Task to complete —
Output, word for word, the lines of this listing that fall between the line with "(* whether the" and the line with "both with [ValueError].", counting both of those lines, and no others.

━━━━━ Extracted material

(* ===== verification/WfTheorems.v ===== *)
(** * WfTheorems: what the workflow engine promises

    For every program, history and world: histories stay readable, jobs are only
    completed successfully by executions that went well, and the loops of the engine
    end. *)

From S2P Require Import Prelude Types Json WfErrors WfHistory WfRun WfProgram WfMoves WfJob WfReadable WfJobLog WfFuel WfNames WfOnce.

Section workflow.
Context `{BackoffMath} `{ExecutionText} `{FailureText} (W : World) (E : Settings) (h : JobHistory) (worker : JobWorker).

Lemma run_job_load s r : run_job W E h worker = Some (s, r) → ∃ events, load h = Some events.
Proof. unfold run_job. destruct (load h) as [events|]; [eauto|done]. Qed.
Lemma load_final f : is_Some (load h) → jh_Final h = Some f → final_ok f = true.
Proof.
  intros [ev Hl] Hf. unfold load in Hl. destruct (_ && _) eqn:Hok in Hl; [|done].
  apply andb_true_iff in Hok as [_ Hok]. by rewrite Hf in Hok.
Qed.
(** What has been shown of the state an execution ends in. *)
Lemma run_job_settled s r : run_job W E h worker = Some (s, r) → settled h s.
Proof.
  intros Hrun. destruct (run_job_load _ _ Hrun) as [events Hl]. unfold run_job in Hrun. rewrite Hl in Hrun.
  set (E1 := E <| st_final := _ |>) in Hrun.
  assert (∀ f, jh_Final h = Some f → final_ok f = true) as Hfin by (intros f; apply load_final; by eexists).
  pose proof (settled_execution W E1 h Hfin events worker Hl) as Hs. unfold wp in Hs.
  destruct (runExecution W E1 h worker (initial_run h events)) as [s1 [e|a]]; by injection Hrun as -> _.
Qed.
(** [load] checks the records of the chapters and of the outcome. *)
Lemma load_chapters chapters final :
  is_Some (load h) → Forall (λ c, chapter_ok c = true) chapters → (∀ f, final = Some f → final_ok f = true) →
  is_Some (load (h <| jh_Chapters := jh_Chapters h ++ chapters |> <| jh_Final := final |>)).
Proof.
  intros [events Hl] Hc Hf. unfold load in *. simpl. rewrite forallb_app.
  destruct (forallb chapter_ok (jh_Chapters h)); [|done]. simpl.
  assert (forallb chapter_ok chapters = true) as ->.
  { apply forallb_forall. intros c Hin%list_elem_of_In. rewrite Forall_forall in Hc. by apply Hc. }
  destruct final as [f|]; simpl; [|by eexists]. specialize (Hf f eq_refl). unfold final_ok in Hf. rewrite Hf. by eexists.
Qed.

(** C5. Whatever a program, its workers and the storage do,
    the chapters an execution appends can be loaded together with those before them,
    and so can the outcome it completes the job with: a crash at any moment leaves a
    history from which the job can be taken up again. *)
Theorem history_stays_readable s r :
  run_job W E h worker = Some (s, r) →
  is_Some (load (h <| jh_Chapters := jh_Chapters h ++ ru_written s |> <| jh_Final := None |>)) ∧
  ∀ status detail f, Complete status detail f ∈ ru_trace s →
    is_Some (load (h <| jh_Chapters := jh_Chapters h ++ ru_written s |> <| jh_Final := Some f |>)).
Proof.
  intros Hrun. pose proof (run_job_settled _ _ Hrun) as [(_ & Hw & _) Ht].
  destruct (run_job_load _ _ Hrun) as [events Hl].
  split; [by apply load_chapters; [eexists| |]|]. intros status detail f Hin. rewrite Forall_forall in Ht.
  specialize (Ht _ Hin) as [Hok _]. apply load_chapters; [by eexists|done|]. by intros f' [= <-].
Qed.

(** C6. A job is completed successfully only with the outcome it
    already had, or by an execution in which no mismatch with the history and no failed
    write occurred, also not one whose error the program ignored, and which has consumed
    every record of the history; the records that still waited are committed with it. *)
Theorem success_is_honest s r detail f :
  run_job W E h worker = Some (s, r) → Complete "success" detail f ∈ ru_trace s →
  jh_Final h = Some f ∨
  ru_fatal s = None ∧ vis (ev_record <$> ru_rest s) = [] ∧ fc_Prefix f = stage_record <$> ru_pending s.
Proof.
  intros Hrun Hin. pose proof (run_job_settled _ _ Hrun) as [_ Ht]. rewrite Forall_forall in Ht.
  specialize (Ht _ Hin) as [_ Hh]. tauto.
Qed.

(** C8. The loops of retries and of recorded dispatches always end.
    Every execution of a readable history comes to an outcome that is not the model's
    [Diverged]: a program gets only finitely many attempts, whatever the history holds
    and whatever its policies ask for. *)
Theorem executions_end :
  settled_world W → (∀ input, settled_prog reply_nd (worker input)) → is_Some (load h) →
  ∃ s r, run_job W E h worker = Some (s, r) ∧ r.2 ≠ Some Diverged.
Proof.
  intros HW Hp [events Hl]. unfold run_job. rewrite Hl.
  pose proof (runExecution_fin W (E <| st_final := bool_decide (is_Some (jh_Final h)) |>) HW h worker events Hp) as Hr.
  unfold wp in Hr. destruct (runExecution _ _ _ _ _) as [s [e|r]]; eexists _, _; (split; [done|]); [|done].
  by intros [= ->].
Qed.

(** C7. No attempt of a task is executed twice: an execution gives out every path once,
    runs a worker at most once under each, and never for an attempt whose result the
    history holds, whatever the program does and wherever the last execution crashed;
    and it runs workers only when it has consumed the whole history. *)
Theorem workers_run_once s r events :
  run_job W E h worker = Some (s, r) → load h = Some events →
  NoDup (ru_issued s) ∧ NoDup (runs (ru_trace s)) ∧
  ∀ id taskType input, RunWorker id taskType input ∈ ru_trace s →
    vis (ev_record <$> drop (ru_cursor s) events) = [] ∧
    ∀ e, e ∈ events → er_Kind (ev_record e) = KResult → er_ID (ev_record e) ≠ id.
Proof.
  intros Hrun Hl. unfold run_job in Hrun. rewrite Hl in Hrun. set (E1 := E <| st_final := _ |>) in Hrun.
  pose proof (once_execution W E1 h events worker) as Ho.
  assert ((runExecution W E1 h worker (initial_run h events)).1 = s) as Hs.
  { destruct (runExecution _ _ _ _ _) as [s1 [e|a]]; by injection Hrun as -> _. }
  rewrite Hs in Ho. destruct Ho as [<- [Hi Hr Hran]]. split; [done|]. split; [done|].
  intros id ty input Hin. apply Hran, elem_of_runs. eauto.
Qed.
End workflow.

━━━━━━━━━━
━━━━━ Extracted material

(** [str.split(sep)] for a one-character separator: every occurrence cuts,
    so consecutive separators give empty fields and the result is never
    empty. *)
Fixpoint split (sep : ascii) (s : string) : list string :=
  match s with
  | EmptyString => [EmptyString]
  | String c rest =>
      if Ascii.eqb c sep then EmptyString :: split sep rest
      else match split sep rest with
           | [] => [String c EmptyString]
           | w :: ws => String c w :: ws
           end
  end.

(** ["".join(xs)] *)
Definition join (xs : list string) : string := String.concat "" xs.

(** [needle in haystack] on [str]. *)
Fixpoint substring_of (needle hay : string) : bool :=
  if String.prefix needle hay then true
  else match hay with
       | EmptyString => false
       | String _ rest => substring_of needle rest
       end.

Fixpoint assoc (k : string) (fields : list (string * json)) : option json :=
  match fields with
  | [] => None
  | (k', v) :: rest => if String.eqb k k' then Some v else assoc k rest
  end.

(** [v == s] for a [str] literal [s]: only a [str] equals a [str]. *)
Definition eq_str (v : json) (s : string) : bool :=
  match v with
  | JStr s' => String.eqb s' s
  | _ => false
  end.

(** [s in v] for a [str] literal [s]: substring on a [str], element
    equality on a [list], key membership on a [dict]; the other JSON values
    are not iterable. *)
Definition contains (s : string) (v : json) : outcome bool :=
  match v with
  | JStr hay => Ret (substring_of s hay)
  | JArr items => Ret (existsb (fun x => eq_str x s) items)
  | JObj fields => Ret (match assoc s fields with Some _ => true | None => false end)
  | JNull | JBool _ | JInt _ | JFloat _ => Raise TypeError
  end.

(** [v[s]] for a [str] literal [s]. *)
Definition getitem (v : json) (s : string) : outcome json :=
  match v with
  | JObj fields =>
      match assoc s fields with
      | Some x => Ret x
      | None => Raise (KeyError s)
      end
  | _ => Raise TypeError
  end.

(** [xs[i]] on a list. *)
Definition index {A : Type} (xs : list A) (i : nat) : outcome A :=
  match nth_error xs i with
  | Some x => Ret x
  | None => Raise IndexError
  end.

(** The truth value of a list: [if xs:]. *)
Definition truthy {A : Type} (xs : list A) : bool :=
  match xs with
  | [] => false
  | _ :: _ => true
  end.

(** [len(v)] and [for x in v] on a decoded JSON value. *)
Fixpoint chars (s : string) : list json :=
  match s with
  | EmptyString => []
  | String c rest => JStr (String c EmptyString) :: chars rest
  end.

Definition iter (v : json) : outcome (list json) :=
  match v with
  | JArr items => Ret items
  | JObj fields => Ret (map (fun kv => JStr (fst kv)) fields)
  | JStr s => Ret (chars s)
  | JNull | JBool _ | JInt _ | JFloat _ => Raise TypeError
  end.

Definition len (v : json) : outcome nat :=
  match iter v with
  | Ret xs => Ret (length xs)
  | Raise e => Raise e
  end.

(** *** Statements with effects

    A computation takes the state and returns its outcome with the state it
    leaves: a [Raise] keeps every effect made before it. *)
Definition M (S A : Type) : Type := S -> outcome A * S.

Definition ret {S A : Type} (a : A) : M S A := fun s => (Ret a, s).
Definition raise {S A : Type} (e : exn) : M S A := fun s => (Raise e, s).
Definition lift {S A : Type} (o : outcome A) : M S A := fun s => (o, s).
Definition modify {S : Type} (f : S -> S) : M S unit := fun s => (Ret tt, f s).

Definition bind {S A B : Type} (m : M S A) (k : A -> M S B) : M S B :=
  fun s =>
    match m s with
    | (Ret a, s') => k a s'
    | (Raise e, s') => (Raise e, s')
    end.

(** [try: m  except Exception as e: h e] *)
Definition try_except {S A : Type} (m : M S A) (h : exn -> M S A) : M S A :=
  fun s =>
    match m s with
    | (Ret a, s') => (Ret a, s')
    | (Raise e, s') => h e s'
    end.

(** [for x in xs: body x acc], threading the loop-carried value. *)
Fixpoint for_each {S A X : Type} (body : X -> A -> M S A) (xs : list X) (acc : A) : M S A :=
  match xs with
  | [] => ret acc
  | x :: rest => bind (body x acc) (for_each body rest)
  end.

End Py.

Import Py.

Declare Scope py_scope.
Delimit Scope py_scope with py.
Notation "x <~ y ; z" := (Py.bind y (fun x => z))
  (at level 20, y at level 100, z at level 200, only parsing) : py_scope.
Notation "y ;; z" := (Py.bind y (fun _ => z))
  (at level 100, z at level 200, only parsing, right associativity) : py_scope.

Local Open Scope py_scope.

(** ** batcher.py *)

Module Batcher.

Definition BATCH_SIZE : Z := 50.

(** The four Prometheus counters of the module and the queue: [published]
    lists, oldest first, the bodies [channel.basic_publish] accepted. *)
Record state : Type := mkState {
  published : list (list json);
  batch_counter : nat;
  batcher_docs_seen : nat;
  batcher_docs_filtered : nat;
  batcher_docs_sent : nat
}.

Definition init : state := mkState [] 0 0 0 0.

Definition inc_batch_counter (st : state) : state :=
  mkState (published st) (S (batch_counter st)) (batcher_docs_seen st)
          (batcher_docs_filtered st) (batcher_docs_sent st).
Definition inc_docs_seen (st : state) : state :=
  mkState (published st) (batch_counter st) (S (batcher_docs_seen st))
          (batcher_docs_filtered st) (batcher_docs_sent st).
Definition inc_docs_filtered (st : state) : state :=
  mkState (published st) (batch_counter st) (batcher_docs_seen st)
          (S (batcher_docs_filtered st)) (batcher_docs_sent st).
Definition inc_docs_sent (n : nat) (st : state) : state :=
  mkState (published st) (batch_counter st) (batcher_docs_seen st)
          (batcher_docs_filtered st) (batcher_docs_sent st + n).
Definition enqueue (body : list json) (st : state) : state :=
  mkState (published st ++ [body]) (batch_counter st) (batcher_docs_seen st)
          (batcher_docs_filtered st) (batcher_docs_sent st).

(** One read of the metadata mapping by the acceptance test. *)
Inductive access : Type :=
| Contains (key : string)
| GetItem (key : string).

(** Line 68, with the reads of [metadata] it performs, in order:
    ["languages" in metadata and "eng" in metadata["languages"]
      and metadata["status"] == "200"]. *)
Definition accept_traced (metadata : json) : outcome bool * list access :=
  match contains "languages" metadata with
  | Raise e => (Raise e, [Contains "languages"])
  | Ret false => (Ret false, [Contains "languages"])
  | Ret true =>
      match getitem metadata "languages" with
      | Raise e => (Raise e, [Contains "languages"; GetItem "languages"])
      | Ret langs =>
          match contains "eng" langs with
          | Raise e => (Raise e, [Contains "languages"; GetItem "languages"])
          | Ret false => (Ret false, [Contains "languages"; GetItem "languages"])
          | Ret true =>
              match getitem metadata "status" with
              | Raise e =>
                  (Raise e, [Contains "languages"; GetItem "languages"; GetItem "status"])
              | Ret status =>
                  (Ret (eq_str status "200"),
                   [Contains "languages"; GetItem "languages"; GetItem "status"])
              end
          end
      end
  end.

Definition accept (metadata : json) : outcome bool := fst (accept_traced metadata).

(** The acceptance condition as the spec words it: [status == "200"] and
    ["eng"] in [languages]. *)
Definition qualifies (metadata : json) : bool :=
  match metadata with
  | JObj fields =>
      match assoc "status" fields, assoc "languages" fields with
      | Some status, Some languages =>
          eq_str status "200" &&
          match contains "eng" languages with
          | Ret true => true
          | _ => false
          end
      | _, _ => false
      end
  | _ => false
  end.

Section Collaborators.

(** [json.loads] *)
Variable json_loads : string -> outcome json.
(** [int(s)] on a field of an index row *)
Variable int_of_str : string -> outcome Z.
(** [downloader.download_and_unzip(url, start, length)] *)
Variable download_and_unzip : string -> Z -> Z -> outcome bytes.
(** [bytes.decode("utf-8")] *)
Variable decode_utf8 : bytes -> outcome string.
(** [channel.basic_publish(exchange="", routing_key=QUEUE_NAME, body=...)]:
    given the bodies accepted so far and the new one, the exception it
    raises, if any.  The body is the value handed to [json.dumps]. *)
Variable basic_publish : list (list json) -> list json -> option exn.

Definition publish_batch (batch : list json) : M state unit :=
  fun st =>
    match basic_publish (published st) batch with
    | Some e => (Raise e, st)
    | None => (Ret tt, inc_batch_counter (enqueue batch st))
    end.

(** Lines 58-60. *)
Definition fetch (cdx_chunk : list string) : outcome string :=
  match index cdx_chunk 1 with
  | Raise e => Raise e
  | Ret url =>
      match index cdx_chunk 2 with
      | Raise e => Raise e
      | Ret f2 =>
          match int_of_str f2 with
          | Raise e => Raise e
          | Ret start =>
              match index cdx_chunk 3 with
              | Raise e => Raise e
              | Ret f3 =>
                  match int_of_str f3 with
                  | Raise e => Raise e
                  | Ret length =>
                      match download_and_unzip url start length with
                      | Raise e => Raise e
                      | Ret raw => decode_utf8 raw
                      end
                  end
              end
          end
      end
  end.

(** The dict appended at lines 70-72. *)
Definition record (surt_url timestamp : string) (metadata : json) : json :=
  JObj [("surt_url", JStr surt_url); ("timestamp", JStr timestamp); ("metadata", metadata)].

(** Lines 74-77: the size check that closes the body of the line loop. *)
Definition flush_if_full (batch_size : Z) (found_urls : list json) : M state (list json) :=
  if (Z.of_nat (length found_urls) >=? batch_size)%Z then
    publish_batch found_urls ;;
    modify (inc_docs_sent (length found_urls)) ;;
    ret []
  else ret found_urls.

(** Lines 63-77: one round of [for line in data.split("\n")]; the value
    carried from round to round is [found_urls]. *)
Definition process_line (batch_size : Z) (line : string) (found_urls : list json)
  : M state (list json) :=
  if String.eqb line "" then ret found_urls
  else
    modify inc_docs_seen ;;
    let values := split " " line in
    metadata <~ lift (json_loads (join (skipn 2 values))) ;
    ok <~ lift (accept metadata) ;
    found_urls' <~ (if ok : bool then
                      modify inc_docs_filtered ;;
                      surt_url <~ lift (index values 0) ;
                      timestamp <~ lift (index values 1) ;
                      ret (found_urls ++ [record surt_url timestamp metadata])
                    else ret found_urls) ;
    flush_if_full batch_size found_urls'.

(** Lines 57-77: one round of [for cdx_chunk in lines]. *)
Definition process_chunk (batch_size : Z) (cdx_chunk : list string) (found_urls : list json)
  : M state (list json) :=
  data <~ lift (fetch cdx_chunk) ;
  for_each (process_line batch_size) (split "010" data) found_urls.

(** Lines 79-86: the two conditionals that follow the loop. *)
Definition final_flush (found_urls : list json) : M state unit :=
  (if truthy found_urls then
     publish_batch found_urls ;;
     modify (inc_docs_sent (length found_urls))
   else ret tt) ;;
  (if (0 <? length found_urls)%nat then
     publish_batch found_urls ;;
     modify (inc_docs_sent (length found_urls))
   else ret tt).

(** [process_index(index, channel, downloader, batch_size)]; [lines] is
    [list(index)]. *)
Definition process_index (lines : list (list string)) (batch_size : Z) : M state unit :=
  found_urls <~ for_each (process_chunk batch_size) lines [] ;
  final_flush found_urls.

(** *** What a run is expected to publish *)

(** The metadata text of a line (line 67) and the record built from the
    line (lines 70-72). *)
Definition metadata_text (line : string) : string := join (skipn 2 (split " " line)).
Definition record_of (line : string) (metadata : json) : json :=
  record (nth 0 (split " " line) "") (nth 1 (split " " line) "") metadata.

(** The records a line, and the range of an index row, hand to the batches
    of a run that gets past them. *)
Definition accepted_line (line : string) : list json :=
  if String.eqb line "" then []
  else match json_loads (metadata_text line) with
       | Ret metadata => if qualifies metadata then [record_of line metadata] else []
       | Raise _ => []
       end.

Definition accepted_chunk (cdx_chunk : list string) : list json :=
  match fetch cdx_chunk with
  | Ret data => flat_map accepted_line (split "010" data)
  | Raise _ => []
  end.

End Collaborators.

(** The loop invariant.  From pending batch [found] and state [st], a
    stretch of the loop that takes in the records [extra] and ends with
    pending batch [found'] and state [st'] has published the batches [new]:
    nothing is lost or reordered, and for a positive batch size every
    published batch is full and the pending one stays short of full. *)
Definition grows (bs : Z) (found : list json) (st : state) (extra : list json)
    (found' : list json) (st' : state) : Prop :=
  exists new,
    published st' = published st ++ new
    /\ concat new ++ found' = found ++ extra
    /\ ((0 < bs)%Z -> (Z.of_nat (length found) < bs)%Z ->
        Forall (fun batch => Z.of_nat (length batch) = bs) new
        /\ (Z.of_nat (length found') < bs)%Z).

━━━━━━━━━━
━━━━━ Extracted material

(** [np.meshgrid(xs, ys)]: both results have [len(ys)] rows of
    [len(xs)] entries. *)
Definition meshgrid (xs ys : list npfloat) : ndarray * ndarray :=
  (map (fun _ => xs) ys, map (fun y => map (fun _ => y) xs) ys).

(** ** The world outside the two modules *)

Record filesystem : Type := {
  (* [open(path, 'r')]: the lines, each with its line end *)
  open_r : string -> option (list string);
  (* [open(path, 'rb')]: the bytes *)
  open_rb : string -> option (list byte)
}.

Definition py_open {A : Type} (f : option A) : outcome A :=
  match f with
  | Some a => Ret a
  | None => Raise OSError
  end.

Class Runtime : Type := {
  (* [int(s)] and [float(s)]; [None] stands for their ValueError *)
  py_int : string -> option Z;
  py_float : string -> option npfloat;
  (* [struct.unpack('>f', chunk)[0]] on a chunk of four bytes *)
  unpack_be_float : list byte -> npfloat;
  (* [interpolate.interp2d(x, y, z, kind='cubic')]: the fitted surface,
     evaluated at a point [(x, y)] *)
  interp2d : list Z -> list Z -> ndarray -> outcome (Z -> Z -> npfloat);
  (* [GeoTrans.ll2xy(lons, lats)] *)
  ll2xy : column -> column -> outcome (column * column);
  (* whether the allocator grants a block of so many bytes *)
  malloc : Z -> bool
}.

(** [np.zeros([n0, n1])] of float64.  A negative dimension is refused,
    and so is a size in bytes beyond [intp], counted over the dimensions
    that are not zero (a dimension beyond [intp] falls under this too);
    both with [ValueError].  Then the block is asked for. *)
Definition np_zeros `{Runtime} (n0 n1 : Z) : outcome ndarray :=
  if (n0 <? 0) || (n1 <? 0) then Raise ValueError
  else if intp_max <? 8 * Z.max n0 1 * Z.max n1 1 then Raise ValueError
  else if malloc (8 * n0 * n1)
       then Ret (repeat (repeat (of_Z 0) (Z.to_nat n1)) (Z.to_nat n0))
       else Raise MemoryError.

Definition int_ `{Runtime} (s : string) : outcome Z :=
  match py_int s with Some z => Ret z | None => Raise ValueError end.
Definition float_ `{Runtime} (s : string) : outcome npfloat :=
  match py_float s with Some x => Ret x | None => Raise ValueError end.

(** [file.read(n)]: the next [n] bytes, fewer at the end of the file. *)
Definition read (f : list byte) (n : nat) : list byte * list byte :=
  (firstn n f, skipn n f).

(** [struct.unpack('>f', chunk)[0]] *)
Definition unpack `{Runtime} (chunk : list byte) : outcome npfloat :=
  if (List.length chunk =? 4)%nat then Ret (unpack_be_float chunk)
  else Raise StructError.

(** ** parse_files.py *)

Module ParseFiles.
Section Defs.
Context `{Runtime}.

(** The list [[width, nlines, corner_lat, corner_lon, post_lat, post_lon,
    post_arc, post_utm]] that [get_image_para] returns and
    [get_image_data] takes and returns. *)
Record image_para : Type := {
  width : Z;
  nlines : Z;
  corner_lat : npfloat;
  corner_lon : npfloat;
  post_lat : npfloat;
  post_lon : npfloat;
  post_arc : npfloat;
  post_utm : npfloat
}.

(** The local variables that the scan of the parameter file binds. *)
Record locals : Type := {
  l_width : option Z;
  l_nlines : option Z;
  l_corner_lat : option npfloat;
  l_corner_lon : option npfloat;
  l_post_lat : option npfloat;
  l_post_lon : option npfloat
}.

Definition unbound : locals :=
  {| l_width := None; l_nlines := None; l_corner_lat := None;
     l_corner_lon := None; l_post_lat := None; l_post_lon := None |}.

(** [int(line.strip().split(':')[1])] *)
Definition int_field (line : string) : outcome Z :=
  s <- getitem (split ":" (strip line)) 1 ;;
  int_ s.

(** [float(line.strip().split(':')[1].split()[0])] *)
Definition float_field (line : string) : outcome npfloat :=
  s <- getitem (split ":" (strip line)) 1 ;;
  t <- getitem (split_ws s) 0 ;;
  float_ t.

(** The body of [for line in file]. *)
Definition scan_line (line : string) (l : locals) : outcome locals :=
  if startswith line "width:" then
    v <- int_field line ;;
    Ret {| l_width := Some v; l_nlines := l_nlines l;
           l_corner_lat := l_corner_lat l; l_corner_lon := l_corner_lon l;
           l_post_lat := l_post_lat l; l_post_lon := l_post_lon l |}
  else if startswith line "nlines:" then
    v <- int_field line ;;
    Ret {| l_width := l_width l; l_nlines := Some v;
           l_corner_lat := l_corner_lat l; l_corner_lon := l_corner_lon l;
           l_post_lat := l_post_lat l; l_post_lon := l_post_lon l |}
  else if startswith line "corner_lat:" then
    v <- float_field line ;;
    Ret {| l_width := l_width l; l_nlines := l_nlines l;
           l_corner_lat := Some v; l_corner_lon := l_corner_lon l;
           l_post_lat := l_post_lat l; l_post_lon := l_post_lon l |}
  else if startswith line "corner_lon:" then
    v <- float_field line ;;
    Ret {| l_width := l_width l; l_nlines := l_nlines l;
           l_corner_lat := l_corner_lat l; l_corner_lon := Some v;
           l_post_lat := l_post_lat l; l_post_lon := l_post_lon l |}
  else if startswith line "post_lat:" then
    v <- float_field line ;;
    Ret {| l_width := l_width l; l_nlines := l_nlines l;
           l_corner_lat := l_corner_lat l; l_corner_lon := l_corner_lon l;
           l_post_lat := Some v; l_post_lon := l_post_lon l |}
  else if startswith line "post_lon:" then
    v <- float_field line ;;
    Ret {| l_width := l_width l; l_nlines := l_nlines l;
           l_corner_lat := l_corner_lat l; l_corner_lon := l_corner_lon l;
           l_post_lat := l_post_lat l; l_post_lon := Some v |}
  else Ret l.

━━━━━━━━━━

Result below —
  (* whether the allocator grants a block of so many bytes *)
  malloc : Z -> bool
}.

(** [np.zeros([n0, n1])] of float64.  A negative dimension is refused,
    and so is a size in bytes beyond [intp], counted over the dimensions
    that are not zero (a dimension beyond [intp] falls under this too);
    both with [ValueError].  Then the block is asked for. *)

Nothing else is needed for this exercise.